Perimenopause changes how your body responds to exercise. Here is what is shifting and how to adapt your movement to feel strong through the transition.
Perimenopause has a way of arriving quietly and then making itself impossible to ignore. The workouts that always worked stop working. Recovery takes longer. Sleep frays, energy wobbles, and your body seems to be playing by new rules you were never given. The good news is that those rules can be learned, and movement remains one of the most powerful tools you have for feeling well through this transition.
Perimenopause is the years-long run-up to menopause when your hormones, oestrogen in particular, begin to fluctuate and decline. It can start in your forties, sometimes earlier, and last several years. Understanding what is shifting takes a lot of the frustration out of it, and points clearly to what helps.
What is actually changing
As oestrogen declines, several things shift at once. You lose muscle and bone more readily, which affects your strength and your long-term skeletal health. Your body tends to store fat differently, often around the middle. Recovery slows, so the back-to-back hard sessions you once handled now leave you drained. And rising stress hormones, combined with disrupted sleep, can leave you feeling frazzled in a way that more intense exercise only worsens.

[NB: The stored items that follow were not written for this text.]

(* ===== verification/PyText.v ===== *)
(** Dynamic values and canonical text: the payload values the program moves
    around ([pyval]), the canonical JSON of research_agent/canonical.py and the
    [isoformat] text of its times, all executable. *)
From S2P Require Import Prelude PyDecimal.
From Stdlib Require Import Ascii.

(** * Dates and times as text *)

Definition pad_left (n : nat) (s : string) : string :=
  zeros (Z.of_nat n - Z.of_nat (String.length s)) +:+ s.

(** Proleptic Gregorian date of a day number (epoch 1970-01-01). *)
Definition civil_of_days (days : Z) : Z * Z * Z :=
  let z := days + 719468 in
  let era := z / 146097 in
  let doe := z mod 146097 in
  let yoe := (doe - doe / 1460 + doe / 36524 - doe / 146096) / 365 in
  let doy := doe - (365 * yoe + yoe / 4 - yoe / 100) in
  let mp := (5 * doy + 2) / 153 in
  let d := doy - (153 * mp + 2) / 5 + 1 in
  let m := if mp <? 10 then mp + 3 else mp - 9 in
  let y := yoe + era * 400 in
  ((if m <=? 2 then y + 1 else y), m, d).

Definition date_isoformat (d : date) : string :=
  let '(y, m, dd) := civil_of_days d in
  pad_left 4 (str_of_Z y) +:+ "-" +:+ pad_left 2 (str_of_Z m) +:+ "-" +:+ pad_left 2 (str_of_Z dd).

Definition us_per_day : Z := 86400000000.

(** Date of an aware UTC instant. *)
Definition time_date (t : time) : date := t / us_per_day.

(** [isoformat] without its offset suffix. *)
Definition local_isoformat (us : Z) : string :=
  let r := us mod us_per_day in
  let s := r / 1000000 in
  let frac := r mod 1000000 in
  date_isoformat (us / us_per_day) +:+ "T" +:+
  pad_left 2 (str_of_Z (s / 3600)) +:+ ":" +:+ pad_left 2 (str_of_Z (s / 60 mod 60)) +:+ ":" +:+
  pad_left 2 (str_of_Z (s mod 60)) +:+
  (if frac =? 0 then "" else "." +:+ pad_left 6 (str_of_Z frac)).

(** [value.isoformat()] of an aware UTC datetime. *)
Definition time_isoformat (t : time) : string := local_isoformat t +:+ "+00:00".

(** [value.astimezone(UTC).isoformat().replace("+00:00", "Z")] *)
Definition time_isoformat_z (t : time) : string := local_isoformat t +:+ "Z".

Example iso_1 : time_isoformat_z 1709210096789012 = "2024-02-29T12:34:56.789012Z".
Proof. vm_compute. reflexivity. Qed.
Example iso_2 : time_isoformat 0 = "1970-01-01T00:00:00+00:00".
Proof. vm_compute. reflexivity. Qed.

(** [research_agent/schemas.py:_aware_utc]: only an aware datetime at offset
    zero is accepted. *)
Definition _aware_utc (value : datetime) : res time :=
  match dt_utcoffset value with
  | Some off => if off =? 0 then Ok (dt_local value)
                else raise ValueError "datetime must use an aware UTC timezone"
  | None => raise ValueError "datetime must use an aware UTC timezone"
  end.

(** [value.astimezone(UTC)] of an aware datetime, [None] for a naive one. *)
Definition to_utc (value : datetime) : option time :=
  off ← dt_utcoffset value; Some (dt_local value - off).

(** * Dynamic values *)

(** The values found in tool payloads, plan bindings, evidence payloads and
    checksum inputs.  Mappings keep their insertion order, as Python dicts do;
    every mapping of the program has string keys.  [VDecSpecial] is a NaN or
    an infinity and [VOther] any value canonical JSON does not support. *)
Inductive pyval :=
| VNone
| VBool (b : bool)
| VInt (z : Z)
| VFloat (repr : string)
| VStr (s : string)
| VDec (d : decimal)
| VDecSpecial (repr : string)
| VUuid (u : UUID)
| VTime (t : datetime)
| VDate (d : date)
| VList (l : list pyval)
| VMap (l : list (string * pyval))
| VOther (repr : string).

Section pyval_ind.
Context (P : pyval → Prop).
Context (Hnone : P VNone) (Hbool : ∀ b, P (VBool b)) (Hint : ∀ z, P (VInt z))
  (Hfloat : ∀ s, P (VFloat s)) (Hstr : ∀ s, P (VStr s)) (Hdec : ∀ d, P (VDec d))
  (Hspec : ∀ s, P (VDecSpecial s)) (Huuid : ∀ u, P (VUuid u)) (Htime : ∀ t, P (VTime t))
  (Hdate : ∀ d, P (VDate d)) (Hother : ∀ s, P (VOther s))
  (Hlist : ∀ l, Forall P l → P (VList l))
  (Hmap : ∀ l, Forall (λ kv, P kv.2) l → P (VMap l)).

Fixpoint pyval_ind' (v : pyval) : P v :=
  match v with
  | VNone => Hnone | VBool b => Hbool b | VInt z => Hint z | VFloat s => Hfloat s
  | VStr s => Hstr s | VDec d => Hdec d | VDecSpecial s => Hspec s | VUuid u => Huuid u
  | VTime t => Htime t | VDate d => Hdate d | VOther s => Hother s
  | VList l => Hlist l ((fix go l : Forall P l :=
      match l with [] => Forall_nil_2 _ | x :: l => Forall_cons_2 _ _ _ (pyval_ind' x) (go l) end) l)
  | VMap l => Hmap l ((fix go l : Forall (λ kv : string * pyval, P kv.2) l :=
      match l with [] => Forall_nil_2 _ | x :: l => Forall_cons_2 _ _ _ (pyval_ind' x.2) (go l) end) l)
  end.
End pyval_ind.

(** ** Dictionaries: insertion-ordered association lists with unique keys *)

(** [d.get(k)] *)
Fixpoint dict_get {V} (d : list (string * V)) (k : string) : option V :=
  match d with
  | [] => None
  | (k', v) :: d => if bool_decide (k' = k) then Some v else dict_get d k
  end.

(** [d[k] = v]: an existing key keeps its position. *)
Fixpoint dict_set {V} (d : list (string * V)) (k : string) (v : V) : list (string * V) :=
  match d with
  | [] => [(k, v)]
  | (k', v') :: d => if bool_decide (k' = k) then (k', v) :: d else (k', v') :: dict_set d k v
  end.

Definition dict_has {V} (d : list (string * V)) (k : string) : bool := is_some (dict_get d k).

(** [del d[k]] or [d.pop(k, None)] *)
Definition dict_del {V} (d : list (string * V)) (k : string) : list (string * V) :=
  filter (λ kv, kv.1 ≠ k) d.

Lemma dict_get_set {V} (d : list (string * V)) k k' v :
  dict_get (dict_set d k v) k' = if bool_decide (k = k') then Some v else dict_get d k'.
Proof.
  induction d as [|[j w] d IH]; cbn; [done|].
  repeat case_bool_decide; subst; cbn; repeat case_bool_decide; subst; done.
Qed.

Lemma dict_get_elem {V} (d : list (string * V)) k v : dict_get d k = Some v → (k, v) ∈ d.
Proof.
  induction d as [|[j w] d IH]; cbn; [done|].
  case_bool_decide; [intros [= ->]; subst; left|right; auto].
Qed.

Lemma dict_get_None {V} (d : list (string * V)) k : dict_get d k = None ↔ k ∉ d.*1.
Proof.
  induction d as [|[j w] d IH]; cbn; [split; [intros _; set_solver|done]|].
  case_bool_decide; rewrite not_elem_of_cons; naive_solver.
Qed.

Lemma dict_elem_get {V} (d : list (string * V)) k v :
  NoDup d.*1 → (k, v) ∈ d → dict_get d k = Some v.
Proof.
  induction d as [|[j w] d IH]; cbn; [set_solver|].
  rewrite NoDup_cons, elem_of_cons. intros [Hj Hd] [[= -> ->]|Hin].
  - by rewrite bool_decide_eq_true_2.
  - rewrite bool_decide_eq_false_2; [by apply IH|]. intros ->. apply Hj.
    apply list_elem_of_fmap. by exists (k, v).
Qed.

(** Python's [==] on these values: booleans and integers compare as numbers,
    dicts ignore order, aware datetimes compare as instants. *)
Fixpoint py_eqb (x y : pyval) {struct x} : bool :=
  match x, y with
  | VNone, VNone => true
  | VBool a, VBool b => Bool.eqb a b
  | VBool a, VInt b | VInt b, VBool a => b =? (if a then 1 else 0)
  | VInt a, VInt b => a =? b
  | VBool a, VDec b | VDec b, VBool a => deq (dec_of_Z (if a then 1 else 0)) b
  | VInt a, VDec b | VDec b, VInt a => deq (dec_of_Z a) b
  | VDec a, VDec b => deq a b
  | VFloat a, VFloat b => bool_decide (a = b)
  | VDecSpecial a, VDecSpecial b => bool_decide (a = b)
  | VStr a, VStr b => bool_decide (a = b)
  | VUuid a, VUuid b => bool_decide (a = b)
  | VDate a, VDate b => a =? b
  | VOther a, VOther b => bool_decide (a = b)
  | VTime a, VTime b =>
      match to_utc a, to_utc b with
      | Some s, Some t => s =? t
      | None, None => dt_local a =? dt_local b
      | _, _ => false
      end
  | VList a, VList b =>
      (fix go (a b : list pyval) : bool :=
        match a, b with
        | [], [] => true
        | x :: a, y :: b => py_eqb x y && go a b
        | _, _ => false
        end) a b
  | VMap a, VMap b =>
      bool_decide (length a = length b) &&
      (fix go (a : list (string * pyval)) : bool :=
        match a with
        | [] => true
        | (k, v) :: a =>
            match dict_get b k with Some w => py_eqb v w && go a | None => false end
        end) a
  | _, _ => false
  end.

Definition v_str (s : option string) : pyval := match s with Some s => VStr s | None => VNone end.
Definition utc_time (t : time) : pyval := VTime (mkDatetime t (Some 0)).
Definition as_str (v : pyval) : option string := match v with VStr s => Some s | _ => None end.

(** * Canonical JSON: [research_agent/canonical.py] *)

Definition hex_digit (n : N) : ascii :=
  ascii_of_N (if (n <? 10)%N then 48 + n else 87 + n).

(** JSON string escapes of [json.dumps(_, ensure_ascii=False)]. *)
Fixpoint json_escape (s : string) : string :=
  match s with
  | EmptyString => EmptyString
  | String c s =>
      let n := N_of_ascii c in
      (if (n =? 34)%N then String "\" (String c "")
       else if (n =? 92)%N then "\\"
       else if (n =? 10)%N then "\n"
       else if (n =? 13)%N then "\r"
       else if (n =? 9)%N then "\t"
       else if (n =? 8)%N then "\b"
       else if (n =? 12)%N then "\f"
       else if (n <? 32)%N then
         "\u00" +:+ String (hex_digit (n / 16)) (String (hex_digit (n mod 16)) "")
       else String c "") +:+ json_escape s
  end.
Definition dquote : string := String (ascii_of_N 34) "".
Definition json_string (s : string) : string := dquote +:+ json_escape s +:+ dquote.

(** What [_normalize] leaves: plain JSON values. *)
Inductive json :=
| JNull | JBool (b : bool) | JInt (z : Z) | JStr (s : string)
| JList (l : list json) | JObj (l : list (string * json)).

(** [_normalize] *)
Fixpoint _normalize (value : pyval) : res json :=
  match value with
  | VNone => Ok JNull
  | VBool b => Ok (JBool b)
  | VStr s => Ok (JStr s)
  | VInt z => Ok (JInt z)
  | VFloat _ => raise TypeError "binary floating-point values are not canonical"
  | VDecSpecial _ => raise ValueError "Decimal values must be finite"
  | VDec d => Ok (JStr (str_of_dec d))
  | VUuid u => Ok (JStr (uuid_str u))
  | VTime t =>
      match to_utc t with
      | Some us => Ok (JStr (time_isoformat_z us))
      | None => raise ValueError "datetime values must include a timezone"
      end
  | VDate d => Ok (JStr (date_isoformat d))
  | VMap l => JObj <$> res_map (λ kv, j ← _normalize kv.2; Ok (kv.1, j)) l
  | VList l => JList <$> res_map _normalize l
  | VOther _ => raise TypeError "unsupported canonical value type"
  end.

(** [json.dumps(_, separators=(",", ":"), sort_keys=True)] *)
Fixpoint json_dumps (v : json) : string :=
  match v with
  | JNull => "null"
  | JBool true => "true"
  | JBool false => "false"
  | JInt z => str_of_Z z
  | JStr s => json_string s
  | JList l => "[" +:+ str_join "," (map json_dumps l) +:+ "]"
  | JObj l => "{" +:+ str_join ","
      (map (λ kv, json_string kv.1 +:+ ":" +:+ kv.2)
        (sort_key fst (map (λ kv, (kv.1, json_dumps kv.2)) l))) +:+ "}"
  end.

Definition canonical_json (value : pyval) : res string := json_dumps <$> _normalize value.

This is why so many women find that flogging themselves with more cardio, the old instinct, actively backfires now. It adds stress to an already stressed system. The answer is not more punishment, it is smarter, stronger, kinder movement.
The case for strength
If you take one thing from this, let it be this. Strength training becomes essential in perimenopause, not optional. Building and preserving muscle directly counters the muscle loss that comes with falling oestrogen, supports your metabolism, and keeps you strong and capable. Loading your muscles also loads your bones, which helps protect against the accelerated bone loss of this stage and the osteoporosis risk that follows.
This is where Pilates and resistance work earn their place. Controlled, progressive strength work builds the deep, functional strength that protects your spine, your joints and your independence for the decades ahead. You do not need to lift the heaviest weights in the room, you need to challenge your muscles consistently and well.
Move to manage stress, not add to it
With a more sensitive stress response, the type and dose of exercise matter. Gentle, restorative movement, walking, Pilates, mobility, yoga, helps regulate your nervous system and your sleep rather than taxing it. Balancing harder strength sessions with genuinely restful movement, and resting properly between efforts, lets your body adapt instead of breaking down.
Listen more closely than you used to. A day when your body is asking for a walk rather than a workout is not a setback, it is intelligent training for the body you have now.
The bigger picture
Movement in perimenopause does more than manage symptoms. Regular strength and gentle exercise can ease hot flushes for some, lift mood, sharpen sleep, steady energy and protect your heart and bones for the long term. It is genuinely one of the most effective things within your control during a stage when so much feels outside it.
This is also a moment to seek support rather than struggle alone. If symptoms are disrupting your life, speak to your GP about your options, including the full picture of treatments available. Perimenopause is not something to simply endure in silence.
Your body is not failing you in these years, it is changing, and it can absolutely be strong, capable and well through all of it. Meet it where it is, train with intelligence and kindness, and this chapter can become one of strength rather than loss.